Jamaa Fanaka was born Walter Gordon on September 6, 1942, delivered by a midwife in the bedroom of his parents' Prosperity Street home in Jackson, Mississippi. Fanaka's father was a TV repairman for the Graybar Electric Company, and his family one of the first in the area to own a television set. A turning point in Fanaka's life was the gift of a Super 8 film camera when he was 11 years old. Too poor to afford film, Fanaka developed his cinema aesthetic by looking through the empty camera's viewfinder. 

As a child, William Wyler's Ben-Hur (1959) was Fanaka's favorite film, and Wyler remains his favorite director. After serving four years in the United States Air Force, Fanaka returned to his adopted hometown of Compton, California, where he discovered a boyhood friend had become a successful pimp. While contemplating a cash-raising armed robbery, the Compton High grad stumbled into a UCLA outreach center and wound up with a scholarship. Fanaka studied film at UCLA. After a revelatory screening of Schultz's Cooley High (1975), the fledgling filmmaker changed his name to Jamaa Fanaka so that audiences would know he was Black, unlike Schultz who had often found himself in rooms with executives who hired him thinking he was white. In Swahili, "jamaa" means togetherness and "fanaka" means progress.

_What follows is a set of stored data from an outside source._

(** Reading an operation back. *)
Lemma into_op_back hist ds blocks c v db id bl t action confirmed :
  chain_ok hist blocks c v db → stored hist ds (cd_state db) → bl ∈ blocks → 0 < block_number bl →
  match t with
  | COMMIT => action = ACommit
  | VERIFY => ∃ p, load_proof (block_number bl) db = Val (Ok p) ∧ action = AVerify p
  end →
  into_op now db (mkStoredOperation id (block_number bl) (ActionType_to_string t) confirmed) =
  Val (Ok (mkOperation (Some id) action (stored_block bl) (updates_in (between (block_number bl - 1) (block_number bl)) hist))).
Proof.
  intros H Hs Hbl Hpos Ht. destruct (ck_rows _ _ _ _ _ H _ Hbl) as (Hfit & Hle & Hrows). pose proof Hfit as [Hn _].
  assert (get_block now (block_number bl) db = Val (Some (stored_block bl))) as Eb.
  { apply get_block_back; try done.
    - rewrite (ck_blocks _ _ _ _ _ H), <- list_fmap_compose. apply (ck_numbers _ _ _ _ _ H).
    - rewrite (ck_blocks _ _ _ _ _ H). by apply list_elem_of_fmap_2. }
  assert (StateSchema.load_state_diff_for_block (block_number bl) (cd_state db) =
    Val (updates_in (between (block_number bl - 1) (block_number bl)) hist)) as Eu.
  { apply (load_block_updates _ _ _ _ Hs); try done. eapply hist_fits; [apply H|apply (ck_bounds _ _ _ _ _ H)]. }
  unfold into_op. cbn [so_block_number so_action_type so_id]. rewrite wrap_small by done. destruct t.
  - subst action. cbn. by rewrite Eb, Eu.
  - destruct Ht as (p & Hp & ->). rewrite bool_decide_false, bool_decide_true, Hp by done. cbn [mbind fallible_bind]. by rewrite Eb, Eu.
Qed.

(** The tables after the commit of a block. *)
Lemma commit_tables hist ds db bl us c :
  let b := block_number bl in
  stored hist ds (cd_state db) → Forall (λ e, 0 ≤ e.1 ≤ c) hist → c < b → Forall exec_fits (block_transactions bl) →
  Forall update_fits us → NoDup (omap creates_id us) → Z.of_nat (length us) < 2 ^ 31 →
  (∀ r, r ∈ t_blocks (cd_state db) → sb_number r ≠ b) →
  ∃ ds' db', (x ← on_state (StateSchema.commit_state_update b us) db; save_block bl x) = Val (Ok db') ∧
    stored (hist ++ (pair b <$> us)) ds' (cd_state db') ∧
    t_accounts (cd_state db') = t_accounts (cd_state db) ∧ t_tokens (cd_state db') = t_tokens (cd_state db) ∧
    t_blocks (cd_state db') = t_blocks (cd_state db) ++ [header_row bl] ∧
    t_operations (cd_state db') = t_operations (cd_state db) ∧ t_operations_seq (cd_state db') = t_operations_seq (cd_state db) ∧
    ∃ rt rp, cd_txs db' = cd_txs db ++ rt ∧ cd_prior db' = cd_prior db ++ rp ∧ cd_proofs db' = cd_proofs db ∧
      Forall (λ r, xt_block_number r = b) rt ∧ Forall (λ r, xp_block_number r = b) rp ∧
      map_outcome (into_executed_tx now) rt = Val (stored_tx <$> omap tx_part (block_transactions bl)) ∧
      map_outcome into_executed rp = Val (omap prior_part (block_transactions bl)).
Proof.
  intros b Hs Hh Hb Ftx Hus Hnd Hlen Hnew.
  destruct (commit_state_update_stored hist ds (cd_state db) b us Hs) as (ds' & st1 & E1 & (R1 & R2 & R3 & R4 & R5) & S1);
    [eapply Forall_impl; [exact Hh|]; cbn; lia|done..|].
  destruct (save_transactions_rows b (block_transactions bl) (set_state st1 db) Ftx) as (db2 & E2 & rt & rp & T1 & T2 & T3 & T4 & F1 & F2 & M1 & M2).
  unfold on_state. rewrite E1. cbn [mbind fallible_bind]. unfold save_block. fold b.
  rewrite E2. cbn [lift_outcome mbind fallible_bind]. rewrite T3. cbn [cd_state set_state]. rewrite R3.
  rewrite existsb_false by (intros r Hr; by apply Z.eqb_neq, Hnew).
  exists ds'. eexists. split; [done|]. cbn. split; [eapply stored_tables; [exact S1|done..]|].
  do 5 (split; [done|]). exists rt, rp. by split_and!.
Qed.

For his second project at UCLA, Fanaka opted to make a feature film, which became the notorious Welcome Home Brother Charles (1975). One of Fanaka's UCLA Film School classmates was Charles Burnett, who served as Fanaka's cameraman on the shoot of Welcome Home Brother Charles. Jamaa Fanaka has been called "the most famous unknown director in America."

Emma Mae was the second of three films Fanaka made while a student at UCLA and was his master's thesis. The production was financed in part by the American Film Institute. Emma Mae was shot entirely in Compton, California, where Fanaka's family relocated when he was 11. The character of Emma Mae was based on Fanaka's cousin, Daisy Lee, who was sent to Compton from Crystal Springs, Missouri, every year for summer vacations. Jerri Hayes was a theatre student at UCLA when she was cast as Emma Mae

The park seen in the film's opening title sequence was Compton's West Park. The conga player seen in the opening frames is jazz percussionist Doug Sides. The jailhouse sequence was shot at the long-closed Lincoln Heights Jail.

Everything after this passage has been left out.